今回、全国大会へ出場したトラックドライバーは、4トン部門が43名、11トン部門が43名、トレーラ部門が31名、女性部門が22名、総勢139名となった。
ちなみに都道府県大会にエントリーしたトラックドライバーは1125名で、前年の約1000名から大きく増加。参加者数は新型コロナ蔓延前近くまで回復した。

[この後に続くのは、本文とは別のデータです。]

(** The day of a time within its month. *)
Lemma date_of_time t i : month_key t = i -> getUTCDate t = day_of t - month_first i + 1.
Proof. intros <-. unfold getUTCDate. by rewrite make_day_month_first, <- month_key_fields. Qed.

Lemma day_in_month t : month_first (month_key t) <= day_of t < month_first (month_key t + 1).
Proof. apply month_index_spec. Qed.

Lemma days_of_month now : days_in_month (addMonthsUTC (startOfMonthUTC now) 1) = month_first (month_key now + 1) - month_first (month_key now).
Proof.
  set (i := month_key now). unfold days_in_month. set (e := addMonthsUTC _ 1).
  assert (month_key e = i + 1) as He.
  { apply month_key_bounds. unfold e. rewrite month_end. fold i. pose proof (month_first_step (i + 1)). unfold ms_per_day. lia. }
  set (l := Date_UTC _ _ 0). assert (l = (month_first (i + 1) - 1) * ms_per_day) as Hl.
  { unfold l, Date_UTC. rewrite make_day_shift, make_day_month_first, <- month_key_fields, He. lia. }
  pose proof (month_first_step i). assert (month_key l = i) as Hk by (apply month_key_bounds; rewrite Hl; unfold ms_per_day; lia).
  rewrite (date_of_time _ _ Hk). assert (day_of l = month_first (i + 1) - 1) as -> by (rewrite Hl; unfold day_of, ms_per_day; by rewrite Z.div_mul by lia). lia.
Qed.

Lemma month_days_spec now :
  month_days (startOfMonthUTC now) (addMonthsUTC (startOfMonthUTC now) 1) =
  (fun k => (month_first (month_key now) + Z.of_nat k) * ms_per_day) <$> seq 0 (Z.to_nat (month_first (month_key now + 1) - month_first (month_key now))).
Proof.
  unfold month_days. rewrite days_of_month, <- fmap_S_seq, <- list_fmap_compose. apply list_fmap_ext. intros _ k _. unfold compose, Date_UTC. rewrite make_day_shift, make_day_month_first, <- month_key_fields, month_key_start. lia.
Qed.

(** The text of a day tells the days of a month apart. *)
Lemma ymd_same_month t u : month_key t = month_key u -> ymdUTC t = ymdUTC u <-> day_of t = day_of u.
Proof.
  intros Hm. destruct (same_month t u Hm) as [Hy Hmo]. unfold ymdUTC. rewrite Hy, Hmo. rewrite (date_of_time t _ eq_refl), (date_of_time u _ eq_refl), Hm.
  split; [|by intros ->]. pose proof (day_in_month t) as Ht. pose proof (day_in_month u) as Hu. rewrite Hm in Ht. set (i := month_key u) in *.
  pose proof (month_first_step i). intros E. apply (inj (String.append _)) in E. apply (inj (String.append _)) in E.
  apply (inj (String.append _)) in E. apply (inj (String.append _)) in E.
  rewrite !pad_start_pretty in E by lia. pose proof (f_equal (read 2 0) E) as E'.
  rewrite <- (str_app_nil (pad 2 (day_of t - _ + 1))), <- (str_app_nil (pad 2 (day_of u - _ + 1))) in E'.
  rewrite !read_pad in E' by lia. injection E' as E'. lia.
Qed.

(** ** Tallies *)

Lemma set_assoc_fmap {A} (f : A -> string) (c : A -> Z) ds k v : NoDup (f <$> ds) ->
  set_assoc k v ((fun d => (f d, c d)) <$> ds) = (fun d => (f d, if String.eqb (f d) k then v else c d)) <$> ds.
Proof.
  induction ds as [|d ds IH]; [done|]. rewrite !fmap_cons. intros [Hd Hnd]%NoDup_cons. cbn [set_assoc]. rewrite (String.eqb_sym (f d) k).
  destruct (String.eqb_spec k (f d)) as [->|Hne]; [|by rewrite IH]. f_equal. apply list_fmap_ext. intros j x Hx.
  rewrite (proj2 (String.eqb_neq (f x) (f d))); [done|]. intros E. apply Hd. rewrite <- E. apply list_elem_of_fmap_2. by eapply list_elem_of_lookup_2.
Qed.

Lemma assoc_fmap {A} (f : A -> string) (c : A -> Z) ds x : NoDup (f <$> ds) -> x ∈ ds -> assoc (f x) ((fun d => (f d, c d)) <$> ds) = Some (c x).
Proof.
  induction ds as [|d ds IH]; [by intros _ ?%elem_of_nil|]. rewrite !fmap_cons. intros [Hd Hnd]%NoDup_cons Hx. cbn [assoc].
  destruct (String.eqb_spec (f x) (f d)) as [E|Hne].
  - apply elem_of_cons in Hx as [->|Hx]; [done|]. exfalso. apply Hd. rewrite <- E. by apply list_elem_of_fmap_2.
  - apply IH; [done|]. by apply elem_of_cons in Hx as [->|].
Qed.

Lemma count_label_fmap {A} (f : A -> string) (c : A -> Z) ds x : NoDup (f <$> ds) -> x ∈ ds ->
  count_label ((fun d => (f d, c d)) <$> ds) (f x) = (fun d => (f d, c d + if String.eqb (f d) (f x) then 1 else 0)) <$> ds.
Proof.
  intros Hnd Hx. unfold count_label. rewrite (assoc_fmap f c ds x Hnd Hx), set_assoc_fmap by done. apply list_fmap_ext. intros j d Hd.
  destruct (String.eqb_spec (f d) (f x)) as [E|Hne]; [|by rewrite Z.add_0_r]. do 2 f_equal.
  apply list_elem_of_lookup_2 in Hd. pose proof (assoc_fmap f c ds x Hnd Hx) as Ha. rewrite <- E, (assoc_fmap f c ds d Hnd Hd) in Ha. congruence.
Qed.

(** Distinct keys stay distinct, and every row of a tally is its count. *)
Lemma count_label_NoDup m k : NoDup m.*1 -> NoDup (count_label m k).*1.
Proof.
  intros Hnd. unfold count_label. destruct (assoc k m) as [n|] eqn:E.
  - assert ((set_assoc k (n + 1) m).*1 = m.*1) as ->; [|done]. clear. induction m as [|[k' w] m IH]; [done|]. cbn. destruct (String.eqb k k'); cbn; by rewrite ?IH.
  - rewrite fmap_app. apply NoDup_app. split_and!; [done| |by apply NoDup_singleton]. intros x Hx Hk%list_elem_of_singleton. cbn in Hk. rewrite Hk in Hx. clear Hnd Hk x. induction m as [|[k' w] m IH]; [by apply elem_of_nil in Hx|].
    cbn in *. destruct (String.eqb k k') eqn:Ek; [done|]. apply String.eqb_neq in Ek. apply elem_of_cons in Hx as [Hx|Hx]; [done|by apply IH].
Qed.

Lemma tally_NoDup ls m : NoDup m.*1 -> NoDup (fold_left count_label ls m).*1.
Proof. revert m. induction ls as [|l ls IH]; intros m Hm; [done|]. by apply IH, count_label_NoDup. Qed.

Lemma assoc_elem {A} (m : list (string * A)) k n : NoDup m.*1 -> (k, n) ∈ m -> assoc k m = Some n.
Proof.
  induction m as [|[k' w] m IH]; [by intros _ ?%elem_of_nil|]. cbn. intros [Hk Hnd]%NoDup_cons Hin.
  apply elem_of_cons in Hin as [[= -> ->]|Hin]; [by rewrite String.eqb_refl|]. destruct (String.eqb_spec k k') as [->|]; [|by apply IH].
  exfalso. apply Hk. apply list_elem_of_fmap. by exists (k', n).
Qed.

第55回全国トラックドライバーコンテストのハイライト
2日間にわたって行なわれる競技内容は、
1.学科競技(配点400点)
法規(道路交通法)、構造機能(車両)、運転常識(プロドライバーとしての一般的認識事項等)
2.実科競技(配点600点)
共通項目「運転操作及び法規履行、コース走行、運転態度、エコドライブ」
1日目:共通項目+課題走行(隘路、スラローム前進)+日常点検
2日目:共通項目+課題走行(スラローム後退、S字後退、車庫入れ)
なかでも難しいのが22日に行なわれた課題走行で、等間隔に置かれたパイロンの間をバックでジグザグに抜け、S字クランクから車庫入れを行なうというもの。
制限時間内に一連の走行を連続して行なうため、一度テンポが崩れると立て直しは困難。全国大会といえども、焦りからパイロンに接触(大きく減点される)してしまうこともある。
とはいえ部門入賞者ともなると、トラックの大きな車体を手足のように操り、車庫入れまでバッチリ決めるから圧巻だ。